What's your point here? Are you saying that we should wait until kids join gangs, commit crimes and then[i jail them?

Would you say that to people living on these rough estates where gangs roam free?

Isn't it better spending on deterrents rather than punishment?

By all means, stuff jail sentences are part of the answer, but they simply cannot be [i]all] of the answer.
I think AOG's point is that you can cherry pick one specific example and draw a conclusion from that alone.

No need for expensive studies by professional criminologists, no need for careful examination of data, you can draw conclusions from a single example

As long as they support your prejudices that is!
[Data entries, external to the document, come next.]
(* ===== verification/Decimal.v ===== *)
(** * Decimal: printing a [double] in fixed notation

    [printf]'s [%.Nf] and [std::fixed] with [std::setprecision]: the exact
    value of the binary64, times ten to the precision, rounded to the nearest
    integer, ties to even, and printed with a point before the last digits.
    The text of a NaN, whose sign a binary64 of SpecFloat does not keep, is a
    parameter, with and without the [+] flag. *)
From Stdlib Require Import String.
From Corelib Require Import SpecFloat.
From S2P Require Import Prelude Text Doubles Core OrderBook MatchingEngine EngineApi RiskEngine.

(** ** The printer *)

(** [num / den] to the nearest integer, ties to even. *)
Definition div_nearest_even (num den : Z) : Z :=
  let q := num / den in
  let r := num mod den in
  if Z.ltb (2 * r) den then q
  else if Z.ltb den (2 * r) then q + 1
  else if Z.even q then q else q + 1.

(** Numerator and denominator of [m * 2^e * 10^prec]. *)
Definition scaled_num (prec m e : Z) : Z := m * 10 ^ prec * 2 ^ Z.max 0 e.

Definition scaled_den (e : Z) : Z := 2 ^ Z.max 0 (- e).

(** The last [k] decimal digits of [v]. *)
Fixpoint last_digits (k : nat) (v : Z) : list Z :=
  match k with O => [] | S k => last_digits k (v / 10) ++ [48 + v mod 10] end.

(** 309 digits are enough for the integer part of any binary64. *)
Definition fixed_digits (prec : nat) (n : Z) : list Z :=
  digits_fuel 310 (n / 10 ^ Z.of_nat prec) [] ++
  match prec with O => [] | S _ => 46 :: last_digits prec n end.

(** The sign, with or without the [+] flag. *)
Definition sign_text (plus negative : bool) : list Z :=
  if negative then [45] else if plus then [43] else [].

Definition print_fixed (nan_text : bool → list Z) (plus : bool) (prec : nat) (x : spec_float) : list Z :=
  match x with
  | S754_zero s => sign_text plus s ++ fixed_digits prec 0
  | S754_finite s m e =>
      sign_text plus s ++ fixed_digits prec (div_nearest_even (scaled_num (Z.of_nat prec) (Zpos m) e) (scaled_den e))
  | S754_infinity s => sign_text plus s ++ str "inf"
  | S754_nan => nan_text plus
  end.

(** [std::snprintf] into a buffer of [size] bytes: the text is cut to leave room for the terminator. *)
Definition snprintf (size : nat) (text : list Z) : list Z := take (size - 1) text.

(** ** Rounding *)

(** Within half a unit, and even when exactly half way. *)
Lemma div_nearest_even_spec num den :
  0 < den →
  let q := div_nearest_even num den in
  2 * Z.abs (q * den - num) <= den ∧ (2 * Z.abs (q * den - num) = den → Z.even q = true).
Proof.
  intros Hd. unfold div_nearest_even. pose proof (Z.div_mod num den ltac:(lia)) as Hdm.
  pose proof (Z.mod_pos_bound num den Hd) as Hm. set (q := num / den) in *. set (r := num mod den) in *.
  destruct (Z.ltb_spec (2 * r) den); [split; [nia|]|destruct (Z.ltb_spec den (2 * r)); [split; [nia|]|]].
  - intros E. exfalso. assert (q * den - num = - r) as E2 by lia. rewrite E2 in E. lia.
  - intros E. exfalso. assert ((q + 1) * den - num = den - r) as E2 by lia. rewrite E2 in E. lia.
  - destruct (Z.even q) eqn:Ev; [split; [nia|done]|]. split; [nia|]. intros _. rewrite Z.even_add, Ev. done.
Qed.

(** The nearest integer is unique, except half way between two, where it is the even one. *)
Lemma nearest_even_unique num den a b :
  0 < den →
  2 * Z.abs (a * den - num) <= den → (2 * Z.abs (a * den - num) = den → Z.even a = true) →
  2 * Z.abs (b * den - num) <= den → (2 * Z.abs (b * den - num) = den → Z.even b = true) → a = b.
Proof.
  intros Hd Ha Ea Hb Eb. destruct (Z.eq_dec a b) as [|Hne]; [done|exfalso].
  assert (Z.abs (a - b) = 1) as Hone.
  { assert (Z.abs (a - b) * den <= den); [|nia].
    rewrite <- (Z.abs_eq den) at 1 by lia. rewrite <- Z.abs_mul. replace ((a - b) * den) with (a * den - b * den) by lia. lia. }
  assert (a = b + 1 ∨ a = b - 1) as [->| ->] by lia.
  - assert (2 * Z.abs (b * den - num) = den ∧ 2 * Z.abs ((b + 1) * den - num) = den) as [E1 E2] by lia.
    specialize (Ea E2). specialize (Eb E1). rewrite Z.even_add, Eb in Ea. done.
  - assert (2 * Z.abs (b * den - num) = den ∧ 2 * Z.abs ((b - 1) * den - num) = den) as [E1 E2] by lia.
    specialize (Ea E2). specialize (Eb E1). rewrite Z.even_sub, Eb in Ea. done.
Qed.

Lemma div_nearest_even_exact q den : 0 < den → div_nearest_even (q * den) den = q.
Proof.
  intros Hd. destruct (div_nearest_even_spec (q * den) den Hd) as [H1 H2].
  apply (nearest_even_unique (q * den) den); try done; rewrite Z.sub_diag; [lia|]. intros E. simpl in E. lia.
Qed.

(** ** Digits *)

Lemma last_digits_spec k v :
  0 <= v → all_digits (last_digits k v) ∧ length (last_digits k v) = k ∧ dec_value (last_digits k v) = v mod 10 ^ Z.of_nat k.
Proof.
  revert v. induction k as [|k IH]; intros v Hv; cbn [last_digits].
  { split; [constructor|]. split; [done|]. rewrite Z.mod_1_r. done. }
  destruct (IH (v / 10)) as (Ha & Hl & Hd); [apply Z.div_pos; lia|].
  pose proof (Z.mod_pos_bound v 10 ltac:(lia)) as Hm. split_and!.
  - apply Forall_app. split; [done|]. constructor; [by apply digit_char|constructor].
  - rewrite length_app, Hl. simpl. lia.
  - unfold dec_value in *. rewrite foldl_app. cbn [foldl]. rewrite Hd.
    rewrite Nat2Z.inj_succ, Z.pow_succ_r by lia. rewrite Z.rem_mul_r by lia. lia.
Qed.

Lemma dec_value_app ds es : dec_value (ds ++ es) = dec_value ds * 10 ^ Z.of_nat (length es) + dec_value es.
Proof. unfold dec_value at 1. rewrite foldl_app. apply dec_value_snoc_cons. Qed.

(** The integer and the fractional digits of a printed number. *)
Lemma fixed_digits_spec prec n :
  0 <= n → n / 10 ^ Z.of_nat prec < 10 ^ 310 →
  ∃ ip fp, fixed_digits prec n = ip ++ match prec with O => [] | S _ => 46 :: fp end ∧
    all_digits ip ∧ ip ≠ [] ∧ all_digits fp ∧ length fp = prec ∧ dec_value (ip ++ fp) = n.
Proof.
  intros Hn Hb. pose proof (Z.pow_pos_nonneg 10 (Z.of_nat prec) ltac:(lia) ltac:(lia)) as Hp.
  destruct (digits_fuel_spec 310 (n / 10 ^ Z.of_nat prec) []) as (H1 & H2 & H3);
    [split; [apply Z.div_pos; lia|exact Hb]|lia|constructor|].
  destruct (last_digits_spec prec n Hn) as (H4 & H5 & H6).
  eexists _, (last_digits prec n). split; [reflexivity|]. split_and!; try done.
  rewrite dec_value_app, H3, H5, H6. cbn [length]. unfold dec_value. cbn [foldl].
  pose proof (Z.div_mod n (10 ^ Z.of_nat prec) ltac:(lia)). lia.
Qed.

(** ** What is printed *)

(** The integer part of a binary64 has at most 310 digits. *)
Lemma scaled_small prec m e :
  0 < m < 2 ^ 53 → e <= 971 →
  let n := div_nearest_even (scaled_num (Z.of_nat prec) m e) (scaled_den e) in
  0 <= n ∧ n / 10 ^ Z.of_nat prec < 10 ^ 310.
Proof.
  intros Hm He n. set (P := 10 ^ Z.of_nat prec). assert (0 < P) as HP by (apply Z.pow_pos_nonneg; lia).
  assert (2 ^ 1024 < 10 ^ 310) as Hbig by (apply Z.ltb_lt; vm_compute; reflexivity).
  assert (0 < scaled_den e) as Hd by (apply Z.pow_pos_nonneg; lia).
  destruct (div_nearest_even_spec (scaled_num (Z.of_nat prec) m e) (scaled_den e) Hd) as [H1 _]. fold n in H1.
  unfold scaled_num in H1. fold P in H1. set (D := scaled_den e) in *.
  assert (0 < 2 ^ Z.max 0 e) by (apply Z.pow_pos_nonneg; lia). split; [nia|].
  destruct (Z.le_gt_cases 0 e) as [He0|He0].
  - assert (D = 1) as HD by (unfold D, scaled_den; rewrite Z.max_l by lia; done). rewrite HD, Z.mul_1_r in H1.
    assert (n = m * 2 ^ e * P) as -> by (rewrite Z.max_r in H1 by lia; lia). rewrite Z.div_mul by lia.
    etrans; [|exact Hbig]. apply Z.lt_le_trans with (2 ^ 53 * 2 ^ e); [nia|].
    rewrite <- Z.pow_add_r by lia. apply Z.pow_le_mono_r; lia.
  - rewrite Z.max_l, Z.pow_0_r, Z.mul_1_r in H1 by lia.
    assert (n <= m * P + 1) as Hn by nia.
    apply Z.le_lt_trans with (m + 1); [|apply Z.lt_trans with (2 ^ 1024); [|exact Hbig]].
    + apply Z.lt_succ_r, Z.div_lt_upper_bound; [lia|]. nia.
    + apply Z.le_lt_trans with (2 ^ 53); [lia|]. by apply Z.pow_lt_mono_r.
Qed.

(** Printing is correctly rounded: the text of a finite binary64 is its sign, digits, and with a positive
    precision a point and exactly that many digits; read as an integer the digits are the nearest one to the
    value times ten to the precision, the even one when it is half way between two. *)
Theorem print_fixed_nearest nan_text plus prec s m e :
  Zpos m < 2 ^ 53 → e <= 971 →
  ∃ ip fp, print_fixed nan_text plus prec (S754_finite s m e) =
      sign_text plus s ++ ip ++ match prec with O => [] | S _ => 46 :: fp end ∧
    all_digits ip ∧ ip ≠ [] ∧ all_digits fp ∧ length fp = prec ∧
    2 * Z.abs (dec_value (ip ++ fp) * scaled_den e - scaled_num (Z.of_nat prec) (Zpos m) e) <= scaled_den e ∧
    (2 * Z.abs (dec_value (ip ++ fp) * scaled_den e - scaled_num (Z.of_nat prec) (Zpos m) e) = scaled_den e →
     Z.even (dec_value (ip ++ fp)) = true).
Proof.
  intros Hm He. destruct (scaled_small prec (Zpos m) e ltac:(lia) He) as [H0 Hb].
  destruct (fixed_digits_spec prec _ H0 Hb) as (ip & fp & E & H1 & H2 & H3 & H4 & H5).
  assert (0 < scaled_den e) as Hd by (apply Z.pow_pos_nonneg; lia).
  destruct (div_nearest_even_spec (scaled_num (Z.of_nat prec) (Zpos m) e) (scaled_den e) Hd) as [H6 H7].
  exists ip, fp. rewrite H5. split_and!; try done. cbn [print_fixed]. by rewrite E.
Qed.

Lemma digits_fuel_more fuel v acc d :
  0 <= v < 10 ^ Z.of_nat fuel → (0 < fuel)%nat → digits_fuel (fuel + d) v acc = digits_fuel fuel v acc.
Proof.
  revert v acc. induction fuel as [|fuel IH]; intros v acc Hv Hf; [lia|].
  rewrite Nat2Z.inj_succ, Z.pow_succ_r in Hv by lia. cbn [Nat.add digits_fuel].
  destruct (Z.eqb_spec (v / 10) 0) as [|Hne]; [done|]. pose proof (Z.div_mod v 10 ltac:(lia)).
  pose proof (Z.mod_pos_bound v 10 ltac:(lia)). apply IH; [lia|]. destruct fuel; [simpl in Hv|]; lia.
Qed.

(** An integer below [2^53] is printed as [std::to_string] prints it. *)
Lemma print_fixed_integer nan_text z : 0 <= z < 2 ^ 53 → print_fixed nan_text false 0 (double_of_int z) = to_string_u64 z.
Proof.
  intros Hz. assert (fixed_digits 0 z = to_string_u64 z) as Hf.
  { unfold fixed_digits, to_string_u64. rewrite app_nil_r. cbn [Z.of_nat]. rewrite Z.pow_0_r, Z.div_1_r.
    apply (digits_fuel_more 20 z [] 290); [|lia]. split; [lia|]. apply Z.lt_trans with (2 ^ 53); [lia|]. done. }
  destruct (Z.eq_dec z 0) as [->|]; [reflexivity|].
  destruct (of_int_exact z) as (m & e & E & He & Hm & Hme); [lia|]. unfold double_of_int. rewrite E. cbn [print_fixed].
  rewrite <- Hf. cbn [sign_text app]. f_equal. unfold scaled_num, scaled_den.
  rewrite Z.max_l, Z.max_r, Z.mul_1_r, Z.pow_0_r, Z.mul_1_r, Hme by lia. apply div_nearest_even_exact. apply Z.pow_pos_nonneg; lia.
Qed.

(** Half way goes to even; a negative zero and a rounded one keep their sign; infinities are words. *)
Example printed_values :
  print_fixed (λ _, []) false 0 (S754_finite false 5629499534213120 (-51)) = str "2" ∧
  print_fixed (λ _, []) false 0 (S754_finite false 7881299347898368 (-51)) = str "4" ∧
  print_fixed (λ _, []) false 1 (S754_finite false 4503599627370496 (-54)) = str "0.2" ∧
  print_fixed (λ _, []) true 1 (S754_finite true 5764607523034235 (-57)) = str "-0.0" ∧
  print_fixed (λ _, []) true 1 (S754_finite false 6614661952700416 (-46)) = str "+94.0" ∧
  print_fixed (λ _, []) false 2 (S754_infinity true) = str "-inf".
Proof. split_and!; vm_compute; reflexivity. Qed.

Lemma print_fixed_nearest_witness :
  ∃ ip fp, print_fixed (λ _, []) false 1 (S754_finite false 7205759403792794 (-56)) = ip ++ 46 :: fp ∧ dec_value (ip ++ fp) = 1.
Proof.
  destruct (print_fixed_nearest (λ _, []) false 1 false 7205759403792794 (-56) ltac:(lia) ltac:(lia))
    as (ip & fp & E & _ & _ & _ & _ & Hn & _).
  exists ip, fp. split; [exact E|]. change (scaled_den (-56)) with 72057594037927936 in Hn.
  change (scaled_num (Z.of_nat 1) 7205759403792794 (-56)) with 72057594037927940 in Hn. lia.
Defined.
The fact of the matter is that prison sentences work in a minority of cases

UK prison recidivism is something like 70%

http://www.guardian.c...ive-community-service
One needs to spend where the affect will be greatest. The prison sentence affected one person (he claims). That has a place perhaps, folk should know there are consequences to anti-social behavior. But it is costly on a per person basis. We need to balance views/budget on sentencing with trying to fix why folk start on that path in the first place. That sounds to be more cost effective if we can 'pull it off'. It is good to have multiple irons in the fire.
It costs £30,000 to keep someone in prison, so the £10million will fund just 28 gang members on a the same programme. Seeing as there are thousands of gang members, are we prepared to spend money this way?
999/1000 are bad people who will never reform. Occasionally you get one like this who is able to get out of that and even do some good, applause to the individual indeed. They are rare, it should not effect our treatment of criminal scum.
Overall (ignoring local variations) there is very little difference in the rates of recidivism between those sent to prison and those sentenced to community orders. The reason that many offenders re-offend is simply that they have a propensity to commit crime. That propensity will not be calmed by community orders, nor will it be calmed by custodial sentences. The one big difference between the two is that whilst they are in prison the public enjoys a (usually) short period of relief from their odious activities.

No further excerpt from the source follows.